Handicapping: Know your point-to-points
The start of grass season in the Northeast marks the beginning of spring for racing fans. The first grass races in the condition book at Laurel Park are scheduled for April 11, and with them will come bigger fields and exciting racing.
Parx Racing has no scheduled turf racing in its first spring book, and Penn National will be off for most of April. Delaware opens May 14.
When looking at an early-season grass race, bettors might see a horse without past performance lines this year and conclude they’ve been out of action for a while. However, with horses based in the Mid-Atlantic, this isn’t always so. Some of them have had prep races at point-to-point meets, and knowing who’s competed in them can help lead you to a score.

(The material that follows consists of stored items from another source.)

Definition pending_total (db : Db) : Z :=
  sum_list ((λ kc : string * Customer, emi_due kc.2) <$> map_to_list (customers db)).

(** [parseFloat(amount)] and [currentDue - parseFloat(amount)] of lines
    69 and 79, as numbers. *)
Definition subtracted (amount : JsValue) : Z :=
  match parseFloat amount with
  | Num y => y
  | NaN => 0
  end.

Definition new_due (c : Customer) (amount : JsValue) : Z :=
  match js_sub (parseFloat (JNum (emi_due c))) (parseFloat amount) with
  | Num v => v
  | NaN => 0
  end.

(** What a run of [post_payments] on [db] may end in, on a client [s]
    that comes without an open transaction. *)
Definition post_payments_spec_on (s : Session) (account_number amount : JsValue)
    (db : Db) (res : Outcome Response * Db * Session) : Prop :=
  let '(out, db', s') := res in
  held s' = held s ∧
  match out with
  | Returned (Status201 p nb) =>
      ∃ a c z,
        truthy account_number = true ∧ truthy amount = true ∧
        pg_text account_number = Some a ∧ customers db !! a = Some c ∧
        pg_numeric amount = Some z ∧
        p = Some (receipt a z db) ∧ nb = Num (new_due c amount) ∧
        customers db' = <[a := set_emi_due (new_due c amount) c]> (customers db) ∧
        payments db' = payments db ++ [receipt a z db]
  | Returned Status400 =>
      truthy account_number && truthy amount = false ∧ db' = db ∧ s' = s
  | Returned Status404 =>
      truthy account_number = true ∧ truthy amount = true ∧
      unknown_account account_number db ∧ db' = db
  | Returned Status500 | Rejected =>
      truthy account_number = true ∧ truthy amount = true ∧ same_stores db db'
  | Returned (Status200 _) | Returned (Analytics _ _) | Waiting => False
  end.

Definition post_payments_spec : JsValue → JsValue → Db →
    Outcome Response * Db * Session → Prop :=
  post_payments_spec_on fresh.

(** The program a thread is left with when its run has ended in [out]. *)
Definition ended {A} (out : Outcome A) (p : Prog A) : Prop :=
  match out with
  | Returned a => p = Ret a
  | Rejected => p = Throw
  | Waiting => False
  end.

(** The account of the scenario of section 8. *)
Definition acc100 : Db :=
  {| customers := {[ "ACC100" := {| emi_due := 5000; other_columns := [("name", "A")] |} ]};
     payments := [];
     payments_id_seq := 1;
     now := 1700000000 |}.

(** Stores with no account and no payment. *)
Definition no_rows : Db :=
  {| customers := ∅; payments := []; payments_id_seq := 1; now := 1700000000 |}.

(** ACC100 after the two payments of the scenario, a day apart. *)
Definition acc100_paid : Db :=
  {| customers := {[ "ACC100" := {| emi_due := -1000; other_columns := [("name", "A")] |} ]};
     payments := [ {| id := 1; customer_account_number := "ACC100";
                      payment_amount := 2000; status := "SUCCESS";
                      payment_date := 1700000000 |};
                   {| id := 2; customer_account_number := "ACC100";
                      payment_amount := 4000; status := "SUCCESS";
                      payment_date := 1700086400 |} ];
     payments_id_seq := 3;
     now := 1700086400 |}.

(** Two requests on ACC100: both read the due, then each inserts, updates
    and commits. Entry [(i, false)] resumes request [i] without a fault. *)
Definition both_read_first : list (nat * bool) :=
  (λ i : nat, (i, false)) <$> [0; 0; 0; 1; 1; 1; 0; 0; 0; 0; 1; 1; 1; 1]%nat.

(** ** The rest of the service *)

(** [app.get('/customers', ...)], lines 35-43: one [pool.query] of
    [SELECT * FROM customers], answered 200 with the rows, which come in no
    particular order, or 500 when the query is rejected. [fault] as in
    [query_step]. *)
Module Customers.

Inductive Response :=
| Status200 (rows : list (string * Customer))
| Status500.



End Customers.




(** The amounts of the payments dated on the day of [now db], and the
    dues of all accounts. *)
Definition amounts_today (db : Db) : list Z :=
  payment_amount <$>
    filter (λ p, date_of (payment_date p) = date_of (now db)) (payments db).

Definition all_dues (db : Db) : list Z :=
  (λ kc : string * Customer, emi_due kc.2) <$> map_to_list (customers db).

(** The field GET /analytics answers for the rows summed: the number 0
    for no row, the decimal notation of the sum otherwise. *)
Definition sum_field (l : list Z) : JsValue :=
  match l with
  | [] => JNum 0
  | _ => JStr (pretty (sum_list l))
  end.



(** ** Lemmas on the numeric conversions and on COMMIT *)

(** Integers up to 2^53 in size are doubles. *)
Lemma to_double_exact z : exact z → to_double z = z.
Proof.
  unfold exact, to_double. intros Hz.
  destruct (Z.ltb_spec (Z.abs z) (2 ^ 53)) as [|Hge]; [done|].
  assert (z = 2 ^ 53 ∨ z = - 2 ^ 53) as [-> | ->] by lia; reflexivity.
Qed.

Lemma numeric_in_parseFloat s z :
  numeric_in s = Some z → parseFloat_str s = Num (to_double z).
Proof.
  unfold numeric_in, parseFloat_str.
  destruct (read_sign (skip_spaces s)) as [neg s1].
  destruct (read_digits None s1) as [[n|] rest]; [|done].
  case_match; [|done]. by intros [= ->].
Qed.

(** When the store reads the amount, [parseFloat] reads a number too. *)
Lemma pg_numeric_parseFloat v z :
  pg_numeric v = Some z → parseFloat v = Num (subtracted v).
Proof.
  unfold subtracted. destruct v; simpl; try done.
  intros Hs. by rewrite (numeric_in_parseFloat _ _ Hs).
Qed.

(** After an INSERT that succeeded, the due computed is a number. *)
Lemma update_is_a_number due amount z :
  pg_numeric amount = Some z →
  ∃ v, js_sub (parseFloat (JNum due)) (parseFloat amount) = Num v.
Proof. intros Hz. rewrite (pg_numeric_parseFloat _ _ Hz). simpl. by eexists. Qed.



Lemma customers_commit_put ins a v c db :
  customers db !! a = Some c →
  customers (commit {| t_payments := ins; t_emi_due := <[a := v]> ∅ |} db)
  = <[a := set_emi_due v c]> (customers db).
Proof.
  intros Ha. unfold commit; cbn [customers t_emi_due].
  apply map_eq. intros b. rewrite map_lookup_imap.
  destruct (decide (a = b)) as [<-|Hne].
  - rewrite Ha. cbn [mbind option_bind]. by rewrite !lookup_insert_eq.
  - rewrite (lookup_insert_ne (customers db)) by done.
    destruct (customers db !! b) as [c'|]; cbn [mbind option_bind]; [|done].
    rewrite lookup_insert_ne by done. rewrite lookup_empty. by destruct c'.
Qed.

(** ** One run of [post_payments], for every fault schedule *)

Ltac next_await :=
  simpl;
  match goal with
  | |- context [head ?f] => is_var f; destruct f as [|[] f]
  | |- context [visible_due _ _ _] => unfold visible_due, pending_due
  | H : pg_text ?v = _ |- context [pg_text ?v] => rewrite H
  | H : pg_numeric ?v = _ |- context [pg_numeric ?v] => rewrite H
  | H : pg_numeric ?v = Some _ |- context [parseFloat ?v] =>
      rewrite (pg_numeric_parseFloat _ _ H)
  | H : customers ?db !! ?a = _ |- context [customers ?db !! ?a] => rewrite H
  | |- context [decide (is_Some (Some ?c))] =>
      destruct (decide (is_Some (Some c))) as [_|[]]; [|by eexists]
  | |- context [decide (is_Some (@None ?A))] =>
      destruct (decide (is_Some (@None A))) as [[]|_]; [done|]
  | |- context [decide (?a ∈ ?X)] =>
      destruct (decide (a ∈ X)) as [?|_]; [set_solver|]
  end.

Lemma post_payments_run_on h faults account_number amount db :
  post_payments_spec_on {| held := h; txn := None |} account_number amount db
    (run faults (post_payments account_number amount) db {| held := h; txn := None |}).
Proof.
  unfold post_payments, post_payments_spec_on, unknown_account, new_due.
  destruct (truthy account_number) eqn:Hacct, (truthy amount) eqn:Hamt;
    simpl; try done.
  destruct (pg_text account_number) as [a|] eqn:Ha.
  2:{ repeat next_await; done. }
  destruct (customers db !! a) as [c|] eqn:Hc.
  2:{ repeat next_await; done. }
  destruct (pg_numeric amount) as [z|] eqn:Hz.
  2:{ repeat next_await; done. }
  repeat next_await; simpl; try done.
  all: split; [done|]; exists a, c, z; rewrite lookup_empty; simpl.
  all: split_and!; try done.
  all: by apply (customers_commit_put [receipt a z db] a _ c (next_id db)).
Qed.


Lemma post_payments_run faults account_number amount db :
  post_payments_spec account_number amount db
    (run faults (post_payments account_number amount) db fresh).
Proof. apply (post_payments_run_on 0). Qed.


(** ** The read side, for every fault schedule *)

Lemma visible_payments_committed db : visible_payments db None = payments db.
Proof. unfold visible_payments. simpl. apply app_nil_r. Qed.




(** ** Atomicity of RecordPayment *)







(** ** Successful payments *)




(** ** Validation *)

Lemma absent_falsy v : absent v → truthy v = false.
Proof. by intros [->|[->| ->]]. Qed.

Lemma falsy_cases v :
  truthy v = false ↔ absent v ∨ v = JNum 0 ∨ v = JBool false.
Proof.
  split.
  - unfold absent. destruct v as [| |[]|n|s]; simpl; try done; auto 6.
    + intros Hn. apply negb_false_iff, Z.eqb_eq in Hn. subst. auto.
    + intros Hs. apply negb_false_iff, String.eqb_eq in Hs. subst. auto 6.
  - intros [H|[->| ->]]; [by apply absent_falsy|done..].
Qed.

Point-to-point races are a storied tradition in Maryland, Virginia, and Pennsylvania. They take place on weekends throughout the spring, and are called such because they races are generally conducted from one point to another in an open field, rather than over an established, enclosed course. Point-to-point meets generally include Thoroughbred races over flats and jumps, as well as pony races featuring young riders.
Some Mid-Atlantic trainers, including Keri Brion, Jack Fisher, and Sean McDermott, use point-to-point meets as an opportunity not only for their steeplechase runners, but also to prep their flat horses for pari-mutuel competition.
There are two types of point-to-point meets. A “sanctioned” meet is one where the results are recorded and charted by Equibase, and subsequently appear in past performance lines. The results at “unsanctioned” meets, however, do not. As such, a horse can turn in a big performance at an unsanctioned meet, then run in a race at a Thoroughbred track, and most of the betting public will be none the wiser.
Such was the case in the fourth race at Laurel last April 28, a maiden claiming race at 1 1/8 miles on the grass. According to his past performances, Big Big Star hadn’t raced since January 7, 2022, when he was sixth at Turfway Park. Most bettors would dismiss a horse returning off such a long break.

However, Big Big Star wasn’t really returning from that long of a layoff. Brion ran him in a 1 ½-mile race at the Greenspring Valley Hounds point-to-point meet at Shawan Downs on March 31. He finished fourth, behind, among others, six-time winner Loose Ends, a rival far superior to anyone he’d encounter in that maiden claiming race. With that training race under his belt, Big Big Star was in fine form for his sanctioned season debut. He won by a half-length in gate-to-wire fashion and paid $11.60.
A few days prior, on April 20, Fisher entered Mission North in a 1 1/16-mile maiden special weight contest at Laurel. He had a gigantic edge over his rivals that was not apparent in the past performances. Not only was he not coming off of a six-month break, he had already won. He captured a 1 ¼-mile race at the Old Dominion Hounds in Virginia on April 6. He couldn’t get settled in that Laurel contest, or in his next start on the Black-Eyed Susan undercard, but put it all together to win impressively at Laurel on June 2 and pay $9.
Another horse who raced at Shawan the same day as Big Big Star was another Brion trainee, Crabs N Beer, who ran second in a different division of the 12-furlong contest. He returned to dead-heat for the win in Maryland-bred allowance April 27 and then finish a very good second – at 14-1 odds – in the Grade 3 Dinner Party on the Preakness undercard.
That’s all well and good, you’re saying. But how can I track this information down so I can incorporate it into my own handicapping?
Even though you can’t see unsanctioned results on Equibase, they’re available on a website called Central Entry Office. You can see results by meet by clicking on the “Meet Info” tab, or by horse by clicking on the “Reports” tab, then “past performance – detailed.”
The point-to-point season began March 1. Upcoming events include the Piedmont Fox Hounds point to point in Upperville, VA, on March 22; the Greenspring Valley Point-to-Point at Shawan Downs March 30; and Mr. Stewart’s Cheshire Foxhounds Point to Point that same day in Unionville, PA.
A full schedule of point-to-points and other steeplechase events can be found on the Temple Gwathmey website and on the Central Entry Office site. Both sites are worth bookmarking, to keep yourself up-to-date on what’s going on in the point-to-point scene.
It’ll help give you a leg up on the pari-mutuel competition, most of whom don’t know these races exist, and can lead you towards horses you might not have previously given a second look.